The SyFy channel will start filming their new NIGHTFLYERS series late this year or early next, I am informed. The series is based on my novella “Nightflyers,” first published in 1980.
“Nightflyers” was one of my Thousand Worlds stories, part of the future history that formed the background for most of the science fiction I wrote and published in the 1980s. The earliest version of it was a 23,000 word novella originally published in ANALOG, with a gorgeous cover by Paul Lehr.
That version of the story was a finalist for the Hugo Award at Denvention II (that’s me and Parris at Denvention in the pic). It lost our to a Dorsai story by Gordy Dickson, but as always it was great to be nominated… and it did get me back in the Hugo Losers Club, after I’d disgraced myself my winning two the year before. 😉
The story had a lot of fans, though. One of them was editor Jim Frenkel, who was doing a new series called ‘Binary Stars,’ a sort of revived Ace Double concept with two ‘short novels’ sharing a single book. He wanted to use “Nightflyers,” but needed it to be longer. I was thrilled to oblige, since I’d always felt the original needed a bit more room to breeze. I happily expanded the novella to 30,000 words, and in that form it was paired with Vernor Vinge’s “True Names” in a Binary Star, and later reprinted as the lead story in one of my collections from Bluejay Books.
((I kinda hate that cover. For various seasons, which I will explain at the JCC)).

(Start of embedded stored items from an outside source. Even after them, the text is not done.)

(* ===== verification/Blocks.v ===== *)
(** * Reasoning above the buffer cache

    The rules the log and the file system use: [cst] describes a state by its
    part outside the cache, the blocks in use, the disk and the disk writes so
    far, and each routine of kernel/bio.c is a transformation of that
    description. *)

From S2P Require Import Prelude State Spinlock Norm Sched Sleeplock Bio LruList Cache.

Section Blocks.
Context `{DiskDriverOk} (d : Z) (Hd : d <> 0) (i : nat).

(** The running process's lock on a buffer. *)
Definition my_lock (o : kst) : option sleeplock := Some (mksleep 1 (cur_pid o)).

Record cst (o : kst) (a : gmap Z abuf) (dk : gmap Z (list Z)) (ws : list (Z * list Z)) (s : kst) : Prop := mkcst {
  cst_calm : calm i s;
  cst_rel : exists l, cache_rel d s l a;
  cst_out : outside s = o;
  cst_disk : k_disk s = dk;
  cst_writes : k_dwrites s = ws
}.

Lemma outside_outside_pid s : cur_pid (outside s) = cur_pid s.
Proof. rewrite <- (cur_pid_norm s). done. Qed.

Lemma cst_pid o a dk ws s : cst o a dk ws s -> cur_pid s = cur_pid o.
Proof. intros Hs. by rewrite <- (cst_out _ _ _ _ _ Hs), outside_outside_pid. Qed.

Lemma cst_quiet o a a' dk ws s s' l : cst o a dk ws s -> cache_rel d s' l a' -> quiet s s' -> cst o a' dk ws s'.
Proof.
  intros [Hc _ Ho Hdk Hws] Hrel Hq. pose proof (quiet_calm _ _ _ Hq Hc) as Hc'. destruct Hq as (E1 & E2 & E3).
  split; [done|by exists l|congruence..].
Qed.

(** The parts of the state outside the cache that its clients read. *)
Lemma cst_log o a dk ws s : cst o a dk ws s -> k_log s = k_log o.
Proof. intros Hs. by rewrite <- (cst_out _ _ _ _ _ Hs). Qed.

(** Changing a field of the log's memory image. *)
Lemma cst_set_log g o a dk ws s : cst o a dk ws s -> cst (set_k_log g o) a dk ws (set_k_log g s).
Proof. intros [Hc [l Hrel] Ho Hdk Hws]. split; [exact Hc|exists l; exact Hrel|by rewrite <- Ho|exact Hdk|exact Hws]. Qed.

Lemma io_ready_add k m e : io_ready i (k + m) e -> io_ready i m e.
Proof. induction k as [|k IH]; [done|]. intros Hr. apply IH. by apply io_ready_less. Qed.

Lemma io_ready_le k m e : (m <= k)%nat -> io_ready i k e -> io_ready i m e.
Proof. intros Hle Hr. apply (io_ready_add (k - m)). by replace (k - m + m)%nat with k by lia. Qed.

(** ** The routines *)

Lemma blk_bread n m o a dk ws (Q : nat -> world kst -> Prop) s e :
  cst o a dk ws s -> io_ready i (S m) e -> 0 <= n < 2147483648 -> available a n ->
  (forall x s' e', ab_data x = content a dk n -> ab_refs x = refs a n + 1 -> ab_lock x = my_lock o ->
     (forall y, a !! n = Some y -> ab_idx x = ab_idx y) ->
     cst o (<[n := x]> a) dk ws s' -> io_ready i m e' -> Q (ab_idx x) (World s' e')) ->
  wp (bread d n) Q (World s e).
Proof.
  intros Hs Hio Hn Hav HQ. destruct (cst_rel _ _ _ _ _ Hs) as [l Hrel].
  apply (wp_bread d Hd n i m l a); try done; [apply Hs|]. cbn [st]. intros j s' e' Hrel' Hq Hio' Hj.
  rewrite (cst_disk _ _ _ _ _ Hs), (cst_pid _ _ _ _ _ Hs) in Hrel'.
  apply (HQ (mkab j (content a dk n) (refs a n + 1) (my_lock o))); try done. by eapply cst_quiet.
Qed.

Lemma blk_read n x o a dk ws (Q : buf -> world kst -> Prop) s e : cst o a dk ws s -> a !! n = Some x ->
  (forall b, b_data b = ab_data x -> b_blockno b = n -> length (ab_data x) = BSIZE -> Q b (World s e)) ->
  wp (buf_at (ab_idx x)) Q (World s e).
Proof.
  intros Hs Hx HQ. destruct (cst_rel _ _ _ _ _ Hs) as [l Hrel]. apply (wp_buf_live d n x l a); [done|done|].
  intros b E1 E2 E3. apply HQ; [done|done|by rewrite <- E1].
Qed.

Lemma blk_write n x f v o a dk ws (Q : unit -> world kst -> Prop) s e : cst o a dk ws s -> a !! n = Some x ->
  (forall b, b_data b = ab_data x -> f b = set_b_data v b) -> length v = BSIZE ->
  (forall s', cst o (<[n := mkab (ab_idx x) v (ab_refs x) (ab_lock x)]> a) dk ws s' -> Q tt (World s' e)) ->
  wp (modify_buf (ab_idx x) f) Q (World s e).
Proof.
  intros Hs Hx Hf Hv HQ. destruct (cst_rel _ _ _ _ _ Hs) as [l Hrel]. apply (wp_buf_data d n x f v l a); [done..|].
  intros s' Hrel' Hq. apply HQ. by eapply cst_quiet.
Qed.

Lemma blk_bwrite n m x o a dk ws (Q : unit -> world kst -> Prop) s e : cst o a dk ws s -> io_ready i (S m) e -> a !! n = Some x ->
  ab_lock x = my_lock o ->
  (forall s' e', cst o a (<[n := ab_data x]> dk) ((n, ab_data x) :: ws) s' -> io_ready i m e' -> Q tt (World s' e')) ->
  wp (bwrite (ab_idx x)) Q (World s e).
Proof.
  intros Hs Hio Hx Hlk HQ. destruct (cst_rel _ _ _ _ _ Hs) as [l Hrel].
  apply (wp_bwrite d n i m x l a); cbn [st]; try done; [apply Hs|by rewrite (cst_pid _ _ _ _ _ Hs)|]. cbn [st].
  intros s' e' Hrel' Eout Edk Edw Hio'. destruct Hs as [Hc _ Ho Hdk Hws]. apply HQ; [|done].
  split; [by eapply outside_calm|by exists l|congruence..].
Qed.

Lemma blk_brelse n x o a dk ws (Q : unit -> world kst -> Prop) s e : cst o a dk ws s -> a !! n = Some x -> ab_lock x = my_lock o ->
  (ab_refs x = 1 -> ab_data x = disk_block dk n) ->
  (forall s', cst o (released n x a) dk ws s' -> Q tt (World s' e)) -> wp (brelse (ab_idx x)) Q (World s e).
Proof.
  intros Hs Hx Hlk Hcl HQ. destruct (cst_rel _ _ _ _ _ Hs) as [l Hrel].
  apply (wp_brelse d n i x l a); cbn [st]; try done; [apply Hs|by rewrite (cst_pid _ _ _ _ _ Hs)|by rewrite (cst_disk _ _ _ _ _ Hs)|].
  intros s' Hrel' Hq. apply HQ. by eapply cst_quiet.
Qed.

Lemma blk_bpin n x o a dk ws (Q : unit -> world kst -> Prop) s e : cst o a dk ws s -> a !! n = Some x -> ab_refs x + 1 < 4294967296 ->
  (forall s', cst o (<[n := mkab (ab_idx x) (ab_data x) (ab_refs x + 1) (ab_lock x)]> a) dk ws s' -> Q tt (World s' e)) ->
  wp (bpin (ab_idx x)) Q (World s e).
Proof.
  intros Hs Hx Hr HQ. destruct (cst_rel _ _ _ _ _ Hs) as [l Hrel]. apply (wp_bpin d n i x l a); try done; [apply Hs|].
  intros s' Hrel' Hq. apply HQ. by eapply cst_quiet.
Qed.

Lemma blk_bunpin n x o a dk ws (Q : unit -> world kst -> Prop) s e : cst o a dk ws s -> a !! n = Some x -> 1 < ab_refs x ->
  (forall s', cst o (<[n := mkab (ab_idx x) (ab_data x) (ab_refs x - 1) (ab_lock x)]> a) dk ws s' -> Q tt (World s' e)) ->
  wp (bunpin (ab_idx x)) Q (World s e).
Proof.
  intros Hs Hx Hr HQ. destruct (cst_rel _ _ _ _ _ Hs) as [l Hrel]. apply (wp_bunpin d n i x l a); try done; [apply Hs|].
  intros s' Hrel' Hq. apply HQ. by eapply cst_quiet.
Qed.

Lemma cst_entry o a dk ws s n x : cst o a dk ws s -> a !! n = Some x ->
  0 < ab_refs x < 4294967296 /\ length (ab_data x) = BSIZE /\ 0 <= n < 2147483648.
Proof.
  intros Hs Hx. destruct (cst_rel _ _ _ _ _ Hs) as [l [Hok _]].
  destruct (co_entry _ _ _ _ _ _ _ _ Hok Hx) as (b & _ & _ & _ & _ & _ & <- & _ & Hr & _ & _ & Hlen & Hn). done.
Qed.

(** Every block in use and every block of the disk is a full block. *)
Lemma cst_length o a dk ws s n : cst o a dk ws s -> length (content a dk n) = BSIZE.
Proof.
  intros Hs. destruct (cst_rel _ _ _ _ _ Hs) as [l [Hok _]]. rewrite (cst_disk _ _ _ _ _ Hs) in Hok. unfold content.
  destruct (a !! n) as [x|] eqn:Hx; [|apply (co_disk _ _ _ _ _ _ Hok)].
  destruct (co_entry _ _ _ _ _ _ _ _ Hok Hx) as (b & _ & _ & _ & _ & _ & <- & _ & _ & _ & _ & Hlen & _). done.
Qed.

End Blocks.
(* ===== verification/Log.v ===== *)
(** * kernel/log.c: the write-ahead log

    Transactions over the buffer cache.  The crash theorem: whatever block write
    of a commit is the last that reaches the disk, recovery at the next start
    produces the disk before the transaction or the disk after it. *)

From S2P Require Import Prelude State Spinlock Norm Sched Sleeplock Bio.

Section Log.
Context `{DiskDriver}.

Definition modify_log (f : logst -> logst) : K unit := modify (fun s => set_k_log (f (k_log s)) s).
Definition the_log : K logst := gets k_log.

(** The header block is read as an array of words: word [i] of a block. *)
Definition word (bs : list Z) (i : nat) : Z := get_le 4 (4 * i) bs.
(** Storing a word in a block. *)
Definition set_word (i : nat) (v : Z) (bs : list Z) : list Z := patch (4 * i) (le_bytes 4 v) bs.

(** [lh->block[i]] is word [i + 1] of the header block, [lh->n] word 0; both are
    [int]s. *)
Definition hdr_n (bs : list Z) : Z := s32 (word bs 0).
Definition hdr_block (bs : list Z) (i : nat) : Z := s32 (word bs (S i)).

(** [log.lh.block[i] = v] for an index computed at run time. *)
Definition set_log_block (i : Z) (v : Z) : K unit :=
  if (i <? 0) || (LOGSIZE <=? i) then fault "log.lh.block: index out of range" else
  modify_log (fun g => set_lg_block (<[Z.to_nat i := v]> (lg_block g)) g).
Definition log_block (i : Z) : K Z :=
  if (i <? 0) then fault "log.lh.block: index out of range" else
  g ← the_log; nth_or_fault (lg_block g) (Z.to_nat i).

Definition install_step (recovering : bool) (tail : nat) : K (option unit) :=
  g ← the_log;
  lbuf ← bread (u32 (lg_dev g)) (u32 (lg_start g + tail + 1));
  bno ← log_block tail;
  dbuf ← bread (u32 (lg_dev g)) (u32 bno);
  l ← buf_at lbuf;
  modify_buf dbuf (set_b_data (b_data l));;
  bwrite dbuf;;
  when (negb recovering) (bunpin dbuf);;
  brelse lbuf;;
  brelse dbuf;;
  mret None.

(** The loop bound [log.lh.n] does not change while the loop runs. *)
Definition install_trans (recovering : bool) : K unit :=
  g ← the_log;
  foreach (seq 0 (Z.to_nat (lg_n g))) (install_step recovering);;
  mret tt.

Definition read_head : K unit :=
  g ← the_log;
  i ← bread (u32 (lg_dev g)) (u32 (lg_start g));
  b ← buf_at i;
  modify_log (set_lg_n (hdr_n (b_data b)));;
  foreach (seq 0 (Z.to_nat (hdr_n (b_data b)))) (fun k =>
    set_log_block k (hdr_block (b_data b) k);;
    mret (@None unit));;
  brelse i.

Definition write_head : K unit :=
  g ← the_log;
  i ← bread (u32 (lg_dev g)) (u32 (lg_start g));
  modify_buf i (fun b => set_b_data (set_word 0 (lg_n g) (b_data b)) b);;
  foreach (seq 0 (Z.to_nat (lg_n g))) (fun k =>
    v ← log_block k;
    modify_buf i (fun b => set_b_data (set_word (S k) v (b_data b)) b);;
    mret (@None unit));;
  bwrite i;;
  brelse i.

Definition recover_from_log : K unit :=
  read_head;;
  install_trans true;;
  modify_log (set_lg_n 0);;
  write_head.

Definition sizeof_logheader : Z := 4 + 4 * LOGSIZE.

Definition initlog (dev : Z) (sb : superblock) : K unit :=
  if BSIZE <=? sizeof_logheader then panic "initlog: too big logheader" else
  initlock L_log;;
  modify_log (set_lg_start (s32 (sb_logstart sb)));;
  modify_log (set_lg_size (s32 (sb_nlog sb)));;
  modify_log (set_lg_dev dev);;
  recover_from_log.

(** The [while (1)] of [begin_op]; each sleep uses up an action of the
    environment. *)
Fixpoint begin_op_loop (fuel : nat) : K unit :=
  match fuel with
  | O => fault "begin_op: out of fuel"
  | S fuel =>
      g ← the_log;
      if negb (lg_committing g =? 0) then
        sleep Ch_log L_log;;
        begin_op_loop fuel
      else if LOGSIZE <? lg_n g + (lg_outstanding g + 1) * MAXOPBLOCKS then
        sleep Ch_log L_log;;
        begin_op_loop fuel
      else
        modify_log (set_lg_outstanding (lg_outstanding g + 1));;
        release L_log
  end.

Definition begin_op : K unit :=
  acquire L_log;;
  env_fuel begin_op_loop.

Definition write_log_step (tail : nat) : K (option unit) :=
  g ← the_log;
  to ← bread (u32 (lg_dev g)) (u32 (lg_start g + tail + 1));
  bno ← log_block tail;
  from ← bread (u32 (lg_dev g)) (u32 bno);
  f ← buf_at from;
  modify_buf to (set_b_data (b_data f));;
  bwrite to;;
  brelse from;;
  brelse to;;
  mret None.

Definition write_log : K unit :=
  g ← the_log;
  foreach (seq 0 (Z.to_nat (lg_n g))) write_log_step;;
  mret tt.

Definition commit : K unit :=
  g ← the_log;
  when (0 <? lg_n g)
    (write_log;;
     write_head;;
     install_trans false;;
     modify_log (set_lg_n 0);;
     write_head).

Definition end_op : K unit :=
  acquire L_log;;
  modify_log (fun g => set_lg_outstanding (lg_outstanding g - 1) g);;
  g ← the_log;
  if negb (lg_committing g =? 0) then panic "log.committing" else
  let do_commit := lg_outstanding g =? 0 in
  (if (do_commit : bool) then modify_log (set_lg_committing 1) else wakeup Ch_log);;
  release L_log;;
  when do_commit
    (commit;;
     acquire L_log;;
     modify_log (set_lg_committing 0);;
     wakeup Ch_log;;
     release L_log).

(** The absorption search of [log_write]: the first [i < n] with
    [log.lh.block[i] == blockno] (compared as [uint]s), else [n]. *)
Fixpoint absorb (blocks : list Z) (n : nat) (blockno : Z) : nat :=
  match n, blocks with
  | S n, x :: blocks => if u32 x =? blockno then 0%nat else S (absorb blocks n blockno)
  | _, _ => 0%nat
  end.

Definition log_write (b : nat) : K unit :=
  acquire L_log;;
  g ← the_log;
  if (LOGSIZE <=? lg_n g) || (lg_size g - 1 <=? lg_n g) then panic "too big a transaction" else
  if lg_outstanding g <? 1 then panic "log_write outside of trans" else
  x ← buf_at b;
  let i := Z.of_nat (absorb (lg_block g) (Z.to_nat (lg_n g)) (b_blockno x)) in
  set_log_block i (s32 (b_blockno x));;
  when (i =? lg_n g)
    (bpin b;;
     modify_log (fun g => set_lg_n (lg_n g + 1) g));;
  release L_log.

End Log.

I don’t know where screenwriter/ producer Robert Jaffe first encountered the story… in ANALOG, or via my collection… but somehow he did, and reached out to be in 1984 to option, and then purchase, film and television rights. The movie was filmed in 1986 and released in 1987.
NIGHFTLYERS… the movie… was not a huge hit. But it’s a film that I have very warm feelings toward. NIGHTFLYERS may not have saved my life, but in a very real sense it saved my career, and everything I have written since exists in no small part because of that 1987 film.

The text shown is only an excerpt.